(TASK TO COMPLETE):
Repeat exactly the lines from the start of the records below through the line that contains "let a := mkArrangement", including both.

(RECORD EXTRACTS):
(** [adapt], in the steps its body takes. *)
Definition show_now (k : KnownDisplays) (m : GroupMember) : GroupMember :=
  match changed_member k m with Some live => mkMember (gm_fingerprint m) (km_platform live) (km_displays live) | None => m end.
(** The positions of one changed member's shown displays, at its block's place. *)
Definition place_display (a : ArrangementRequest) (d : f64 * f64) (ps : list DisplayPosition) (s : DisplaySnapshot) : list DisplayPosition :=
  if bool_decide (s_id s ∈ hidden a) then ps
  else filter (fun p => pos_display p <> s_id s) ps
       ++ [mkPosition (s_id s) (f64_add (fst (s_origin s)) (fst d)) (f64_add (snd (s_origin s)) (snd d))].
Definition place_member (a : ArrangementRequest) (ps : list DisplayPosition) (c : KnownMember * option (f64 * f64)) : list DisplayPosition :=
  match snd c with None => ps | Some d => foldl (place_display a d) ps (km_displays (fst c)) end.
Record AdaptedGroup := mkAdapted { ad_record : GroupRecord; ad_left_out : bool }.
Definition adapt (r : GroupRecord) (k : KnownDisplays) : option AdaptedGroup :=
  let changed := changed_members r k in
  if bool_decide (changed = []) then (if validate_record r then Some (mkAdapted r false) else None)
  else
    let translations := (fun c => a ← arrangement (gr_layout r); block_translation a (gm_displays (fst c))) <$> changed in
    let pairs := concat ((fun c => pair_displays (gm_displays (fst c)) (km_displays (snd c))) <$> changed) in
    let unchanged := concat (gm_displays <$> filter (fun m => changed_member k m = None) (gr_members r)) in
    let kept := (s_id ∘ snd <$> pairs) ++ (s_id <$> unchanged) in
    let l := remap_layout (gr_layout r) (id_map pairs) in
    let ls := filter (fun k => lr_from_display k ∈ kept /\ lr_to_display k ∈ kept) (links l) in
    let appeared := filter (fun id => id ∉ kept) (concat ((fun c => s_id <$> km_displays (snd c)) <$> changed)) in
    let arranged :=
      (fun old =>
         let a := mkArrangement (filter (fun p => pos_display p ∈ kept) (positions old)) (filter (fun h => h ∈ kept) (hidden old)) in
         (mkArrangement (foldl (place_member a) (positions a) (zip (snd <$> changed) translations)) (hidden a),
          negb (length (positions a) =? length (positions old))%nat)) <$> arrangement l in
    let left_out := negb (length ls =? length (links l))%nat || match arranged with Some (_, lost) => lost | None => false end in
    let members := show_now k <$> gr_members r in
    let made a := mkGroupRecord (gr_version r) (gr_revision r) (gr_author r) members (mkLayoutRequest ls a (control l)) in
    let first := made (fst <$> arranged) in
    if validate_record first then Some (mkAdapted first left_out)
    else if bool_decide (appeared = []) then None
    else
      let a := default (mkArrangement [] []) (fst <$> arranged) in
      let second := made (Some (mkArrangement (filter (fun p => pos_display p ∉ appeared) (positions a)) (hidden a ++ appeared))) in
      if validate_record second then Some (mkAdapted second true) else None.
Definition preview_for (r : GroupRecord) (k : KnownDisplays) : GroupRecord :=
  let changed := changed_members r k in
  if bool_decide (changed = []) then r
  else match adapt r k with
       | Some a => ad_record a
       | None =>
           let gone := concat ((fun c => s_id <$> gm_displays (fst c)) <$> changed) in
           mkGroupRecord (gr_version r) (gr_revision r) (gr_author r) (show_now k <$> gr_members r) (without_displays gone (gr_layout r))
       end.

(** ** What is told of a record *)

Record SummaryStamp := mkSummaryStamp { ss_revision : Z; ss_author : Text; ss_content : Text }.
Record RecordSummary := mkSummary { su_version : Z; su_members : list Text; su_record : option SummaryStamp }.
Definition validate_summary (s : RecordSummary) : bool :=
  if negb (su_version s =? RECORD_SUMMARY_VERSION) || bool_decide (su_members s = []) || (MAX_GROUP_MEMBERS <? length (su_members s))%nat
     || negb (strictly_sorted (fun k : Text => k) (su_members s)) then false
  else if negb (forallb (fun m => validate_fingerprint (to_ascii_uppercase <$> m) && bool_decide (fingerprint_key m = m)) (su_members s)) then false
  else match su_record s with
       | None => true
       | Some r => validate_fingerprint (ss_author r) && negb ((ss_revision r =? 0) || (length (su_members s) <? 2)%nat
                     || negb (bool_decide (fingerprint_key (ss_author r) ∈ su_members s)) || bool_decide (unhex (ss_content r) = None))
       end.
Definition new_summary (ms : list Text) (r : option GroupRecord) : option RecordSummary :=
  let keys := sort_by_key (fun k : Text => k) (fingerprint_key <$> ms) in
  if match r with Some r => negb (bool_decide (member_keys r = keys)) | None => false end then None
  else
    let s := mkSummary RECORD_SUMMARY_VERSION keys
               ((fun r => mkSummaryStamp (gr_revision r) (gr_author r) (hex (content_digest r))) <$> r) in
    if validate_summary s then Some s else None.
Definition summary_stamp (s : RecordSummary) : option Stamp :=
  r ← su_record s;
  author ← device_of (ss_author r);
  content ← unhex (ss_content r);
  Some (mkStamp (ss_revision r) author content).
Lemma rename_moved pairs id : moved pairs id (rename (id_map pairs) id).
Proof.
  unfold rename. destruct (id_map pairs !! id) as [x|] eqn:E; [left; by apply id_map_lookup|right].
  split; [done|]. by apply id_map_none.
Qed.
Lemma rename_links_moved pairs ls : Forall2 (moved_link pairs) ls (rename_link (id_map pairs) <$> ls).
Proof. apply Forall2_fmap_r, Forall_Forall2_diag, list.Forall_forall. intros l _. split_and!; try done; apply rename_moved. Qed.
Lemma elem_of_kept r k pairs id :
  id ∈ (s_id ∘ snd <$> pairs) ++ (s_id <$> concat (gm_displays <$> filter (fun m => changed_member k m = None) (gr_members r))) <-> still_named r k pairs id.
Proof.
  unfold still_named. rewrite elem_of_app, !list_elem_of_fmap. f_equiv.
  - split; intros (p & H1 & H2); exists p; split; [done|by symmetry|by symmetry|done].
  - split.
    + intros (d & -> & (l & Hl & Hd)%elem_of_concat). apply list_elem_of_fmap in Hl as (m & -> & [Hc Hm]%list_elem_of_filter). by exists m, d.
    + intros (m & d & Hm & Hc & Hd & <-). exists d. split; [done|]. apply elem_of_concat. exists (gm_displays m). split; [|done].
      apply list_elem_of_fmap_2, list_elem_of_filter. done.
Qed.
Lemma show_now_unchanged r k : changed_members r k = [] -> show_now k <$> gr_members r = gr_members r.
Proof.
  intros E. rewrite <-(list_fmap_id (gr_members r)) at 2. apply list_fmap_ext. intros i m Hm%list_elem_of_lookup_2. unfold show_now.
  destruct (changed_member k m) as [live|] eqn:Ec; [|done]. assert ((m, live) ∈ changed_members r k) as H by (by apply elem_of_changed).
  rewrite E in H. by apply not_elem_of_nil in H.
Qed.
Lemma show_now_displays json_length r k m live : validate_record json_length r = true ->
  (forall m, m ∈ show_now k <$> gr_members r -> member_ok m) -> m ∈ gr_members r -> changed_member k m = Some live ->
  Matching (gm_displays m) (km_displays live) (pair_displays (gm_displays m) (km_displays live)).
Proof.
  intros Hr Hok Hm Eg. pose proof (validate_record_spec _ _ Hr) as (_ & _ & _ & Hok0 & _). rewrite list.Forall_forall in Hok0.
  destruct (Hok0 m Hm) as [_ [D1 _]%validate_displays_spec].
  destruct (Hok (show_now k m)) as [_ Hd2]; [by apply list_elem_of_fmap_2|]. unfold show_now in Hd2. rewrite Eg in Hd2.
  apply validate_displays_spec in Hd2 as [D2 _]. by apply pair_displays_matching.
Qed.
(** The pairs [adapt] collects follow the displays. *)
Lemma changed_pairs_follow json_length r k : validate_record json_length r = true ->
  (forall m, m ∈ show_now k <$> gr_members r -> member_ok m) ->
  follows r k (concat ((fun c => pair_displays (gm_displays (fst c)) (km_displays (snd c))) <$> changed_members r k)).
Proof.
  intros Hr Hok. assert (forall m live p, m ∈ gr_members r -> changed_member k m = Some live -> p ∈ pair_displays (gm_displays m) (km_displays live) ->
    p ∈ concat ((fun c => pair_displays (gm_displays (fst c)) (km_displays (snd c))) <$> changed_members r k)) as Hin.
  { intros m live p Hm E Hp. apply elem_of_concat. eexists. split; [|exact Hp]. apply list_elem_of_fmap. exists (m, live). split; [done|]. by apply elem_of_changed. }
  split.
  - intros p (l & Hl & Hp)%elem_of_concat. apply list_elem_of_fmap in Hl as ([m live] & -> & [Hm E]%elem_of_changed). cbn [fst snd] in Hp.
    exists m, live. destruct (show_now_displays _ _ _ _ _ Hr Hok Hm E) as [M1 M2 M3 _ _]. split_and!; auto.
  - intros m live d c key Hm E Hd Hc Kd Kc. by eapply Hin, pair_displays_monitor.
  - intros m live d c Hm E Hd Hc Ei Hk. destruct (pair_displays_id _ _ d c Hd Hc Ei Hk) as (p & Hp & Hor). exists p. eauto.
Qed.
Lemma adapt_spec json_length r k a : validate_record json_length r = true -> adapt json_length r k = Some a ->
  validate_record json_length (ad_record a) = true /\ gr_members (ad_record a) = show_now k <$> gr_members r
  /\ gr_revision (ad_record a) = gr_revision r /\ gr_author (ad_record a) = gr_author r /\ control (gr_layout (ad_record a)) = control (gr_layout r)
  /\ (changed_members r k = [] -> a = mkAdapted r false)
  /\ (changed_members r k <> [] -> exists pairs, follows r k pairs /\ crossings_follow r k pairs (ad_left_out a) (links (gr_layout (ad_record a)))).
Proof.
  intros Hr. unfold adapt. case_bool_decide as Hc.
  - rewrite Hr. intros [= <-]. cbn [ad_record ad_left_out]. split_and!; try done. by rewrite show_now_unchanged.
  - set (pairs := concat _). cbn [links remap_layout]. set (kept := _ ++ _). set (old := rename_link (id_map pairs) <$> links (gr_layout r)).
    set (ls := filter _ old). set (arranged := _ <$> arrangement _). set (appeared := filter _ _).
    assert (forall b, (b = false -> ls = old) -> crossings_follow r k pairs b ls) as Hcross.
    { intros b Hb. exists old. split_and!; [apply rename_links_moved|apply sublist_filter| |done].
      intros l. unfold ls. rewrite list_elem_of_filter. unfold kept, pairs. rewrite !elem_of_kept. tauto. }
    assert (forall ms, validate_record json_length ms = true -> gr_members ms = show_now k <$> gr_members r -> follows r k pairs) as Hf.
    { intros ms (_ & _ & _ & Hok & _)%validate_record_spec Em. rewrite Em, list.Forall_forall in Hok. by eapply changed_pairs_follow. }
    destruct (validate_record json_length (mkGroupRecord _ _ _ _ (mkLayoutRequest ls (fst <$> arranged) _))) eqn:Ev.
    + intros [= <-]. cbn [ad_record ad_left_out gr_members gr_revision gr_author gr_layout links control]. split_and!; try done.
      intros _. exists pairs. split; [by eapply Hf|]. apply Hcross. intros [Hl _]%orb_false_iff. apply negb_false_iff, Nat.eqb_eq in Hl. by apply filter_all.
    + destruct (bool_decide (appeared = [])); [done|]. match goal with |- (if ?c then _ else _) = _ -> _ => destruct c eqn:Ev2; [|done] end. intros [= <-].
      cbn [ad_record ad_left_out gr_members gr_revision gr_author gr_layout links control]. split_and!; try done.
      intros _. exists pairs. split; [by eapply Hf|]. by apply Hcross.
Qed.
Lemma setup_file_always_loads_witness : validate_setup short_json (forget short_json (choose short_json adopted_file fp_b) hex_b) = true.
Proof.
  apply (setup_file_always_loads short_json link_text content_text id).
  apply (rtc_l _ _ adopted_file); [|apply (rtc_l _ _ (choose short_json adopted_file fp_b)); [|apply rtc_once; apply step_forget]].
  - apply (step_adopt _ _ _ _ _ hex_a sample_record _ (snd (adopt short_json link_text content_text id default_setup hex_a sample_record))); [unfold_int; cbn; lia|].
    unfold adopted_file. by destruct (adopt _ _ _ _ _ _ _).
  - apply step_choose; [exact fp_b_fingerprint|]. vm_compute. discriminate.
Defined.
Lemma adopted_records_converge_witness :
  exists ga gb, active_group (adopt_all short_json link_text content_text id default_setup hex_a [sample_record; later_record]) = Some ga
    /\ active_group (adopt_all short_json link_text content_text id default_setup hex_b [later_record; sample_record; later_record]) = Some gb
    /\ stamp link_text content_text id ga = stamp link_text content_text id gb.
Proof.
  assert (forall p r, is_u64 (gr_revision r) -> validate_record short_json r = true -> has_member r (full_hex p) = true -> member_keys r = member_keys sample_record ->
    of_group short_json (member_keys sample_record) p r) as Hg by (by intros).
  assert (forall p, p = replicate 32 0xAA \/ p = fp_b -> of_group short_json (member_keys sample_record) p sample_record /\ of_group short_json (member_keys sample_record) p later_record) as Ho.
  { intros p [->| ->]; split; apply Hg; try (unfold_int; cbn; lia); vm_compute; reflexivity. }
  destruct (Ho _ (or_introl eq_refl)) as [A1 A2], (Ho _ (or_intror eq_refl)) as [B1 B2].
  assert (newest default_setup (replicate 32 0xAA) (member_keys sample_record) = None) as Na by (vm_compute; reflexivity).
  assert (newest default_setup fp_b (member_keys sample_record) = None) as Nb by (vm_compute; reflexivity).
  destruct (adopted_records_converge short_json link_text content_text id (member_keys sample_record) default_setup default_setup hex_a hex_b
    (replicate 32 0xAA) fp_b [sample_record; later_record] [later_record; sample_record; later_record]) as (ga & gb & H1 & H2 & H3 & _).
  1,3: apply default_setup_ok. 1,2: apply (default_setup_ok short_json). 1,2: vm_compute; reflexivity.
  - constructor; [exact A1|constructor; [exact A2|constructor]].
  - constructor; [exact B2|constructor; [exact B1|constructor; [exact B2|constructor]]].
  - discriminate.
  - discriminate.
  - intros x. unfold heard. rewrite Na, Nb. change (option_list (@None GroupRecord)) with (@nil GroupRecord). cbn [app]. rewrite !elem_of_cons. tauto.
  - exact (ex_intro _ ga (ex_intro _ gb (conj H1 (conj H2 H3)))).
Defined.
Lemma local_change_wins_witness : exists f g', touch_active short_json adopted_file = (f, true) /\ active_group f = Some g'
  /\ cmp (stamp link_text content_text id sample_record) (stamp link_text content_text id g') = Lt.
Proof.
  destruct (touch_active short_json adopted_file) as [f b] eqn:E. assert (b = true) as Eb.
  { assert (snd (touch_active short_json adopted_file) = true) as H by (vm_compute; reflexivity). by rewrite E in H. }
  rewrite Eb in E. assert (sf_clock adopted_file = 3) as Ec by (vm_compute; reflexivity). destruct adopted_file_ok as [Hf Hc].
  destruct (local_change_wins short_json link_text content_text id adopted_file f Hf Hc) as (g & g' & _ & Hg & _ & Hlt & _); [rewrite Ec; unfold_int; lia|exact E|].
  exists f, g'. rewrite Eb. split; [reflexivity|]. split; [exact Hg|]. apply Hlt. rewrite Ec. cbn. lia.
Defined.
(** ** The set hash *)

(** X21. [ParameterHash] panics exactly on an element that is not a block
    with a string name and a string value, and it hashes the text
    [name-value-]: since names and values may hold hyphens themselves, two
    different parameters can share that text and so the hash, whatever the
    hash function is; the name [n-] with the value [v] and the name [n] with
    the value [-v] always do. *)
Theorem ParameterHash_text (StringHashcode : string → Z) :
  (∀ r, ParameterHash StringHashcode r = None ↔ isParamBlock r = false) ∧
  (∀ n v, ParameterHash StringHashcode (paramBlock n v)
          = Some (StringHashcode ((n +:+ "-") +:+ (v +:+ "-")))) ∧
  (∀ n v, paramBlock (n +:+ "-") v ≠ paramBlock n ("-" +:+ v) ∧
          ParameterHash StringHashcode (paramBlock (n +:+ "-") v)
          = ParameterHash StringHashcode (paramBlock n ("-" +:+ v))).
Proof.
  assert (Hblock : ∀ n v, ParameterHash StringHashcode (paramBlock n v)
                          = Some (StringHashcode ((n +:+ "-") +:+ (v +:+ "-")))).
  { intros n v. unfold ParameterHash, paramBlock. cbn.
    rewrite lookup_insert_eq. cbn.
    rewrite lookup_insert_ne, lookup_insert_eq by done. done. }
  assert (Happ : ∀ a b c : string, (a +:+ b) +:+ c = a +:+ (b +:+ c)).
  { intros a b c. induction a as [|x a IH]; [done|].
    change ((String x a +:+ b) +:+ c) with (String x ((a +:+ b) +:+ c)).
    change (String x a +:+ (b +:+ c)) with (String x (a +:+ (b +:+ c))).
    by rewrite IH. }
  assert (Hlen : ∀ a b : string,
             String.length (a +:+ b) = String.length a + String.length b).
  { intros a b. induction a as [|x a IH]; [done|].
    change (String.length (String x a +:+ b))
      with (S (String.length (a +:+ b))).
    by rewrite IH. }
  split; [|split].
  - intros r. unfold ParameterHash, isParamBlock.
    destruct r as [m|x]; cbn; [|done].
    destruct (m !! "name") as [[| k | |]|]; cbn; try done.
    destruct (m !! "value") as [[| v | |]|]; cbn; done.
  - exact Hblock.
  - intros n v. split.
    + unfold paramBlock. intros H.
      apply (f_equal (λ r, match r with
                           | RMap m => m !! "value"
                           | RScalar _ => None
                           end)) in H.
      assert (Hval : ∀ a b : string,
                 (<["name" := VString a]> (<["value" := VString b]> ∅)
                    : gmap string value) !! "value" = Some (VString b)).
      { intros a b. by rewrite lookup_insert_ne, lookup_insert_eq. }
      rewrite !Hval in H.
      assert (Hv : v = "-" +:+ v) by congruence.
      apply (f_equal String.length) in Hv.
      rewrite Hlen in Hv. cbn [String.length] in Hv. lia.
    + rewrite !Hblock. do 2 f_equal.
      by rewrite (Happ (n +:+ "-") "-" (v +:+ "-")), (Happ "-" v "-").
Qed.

(RESPONSE FOR THIS EXERCISE):
(** [adapt], in the steps its body takes. *)
Definition show_now (k : KnownDisplays) (m : GroupMember) : GroupMember :=
  match changed_member k m with Some live => mkMember (gm_fingerprint m) (km_platform live) (km_displays live) | None => m end.
(** The positions of one changed member's shown displays, at its block's place. *)
Definition place_display (a : ArrangementRequest) (d : f64 * f64) (ps : list DisplayPosition) (s : DisplaySnapshot) : list DisplayPosition :=
  if bool_decide (s_id s ∈ hidden a) then ps
  else filter (fun p => pos_display p <> s_id s) ps
       ++ [mkPosition (s_id s) (f64_add (fst (s_origin s)) (fst d)) (f64_add (snd (s_origin s)) (snd d))].
Definition place_member (a : ArrangementRequest) (ps : list DisplayPosition) (c : KnownMember * option (f64 * f64)) : list DisplayPosition :=
  match snd c with None => ps | Some d => foldl (place_display a d) ps (km_displays (fst c)) end.
Record AdaptedGroup := mkAdapted { ad_record : GroupRecord; ad_left_out : bool }.
Definition adapt (r : GroupRecord) (k : KnownDisplays) : option AdaptedGroup :=
  let changed := changed_members r k in
  if bool_decide (changed = []) then (if validate_record r then Some (mkAdapted r false) else None)
  else
    let translations := (fun c => a ← arrangement (gr_layout r); block_translation a (gm_displays (fst c))) <$> changed in
    let pairs := concat ((fun c => pair_displays (gm_displays (fst c)) (km_displays (snd c))) <$> changed) in
    let unchanged := concat (gm_displays <$> filter (fun m => changed_member k m = None) (gr_members r)) in
    let kept := (s_id ∘ snd <$> pairs) ++ (s_id <$> unchanged) in
    let l := remap_layout (gr_layout r) (id_map pairs) in
    let ls := filter (fun k => lr_from_display k ∈ kept /\ lr_to_display k ∈ kept) (links l) in
    let appeared := filter (fun id => id ∉ kept) (concat ((fun c => s_id <$> km_displays (snd c)) <$> changed)) in
    let arranged :=
      (fun old =>
         let a := mkArrangement (filter (fun p => pos_display p ∈ kept) (positions old)) (filter (fun h => h ∈ kept) (hidden old)) in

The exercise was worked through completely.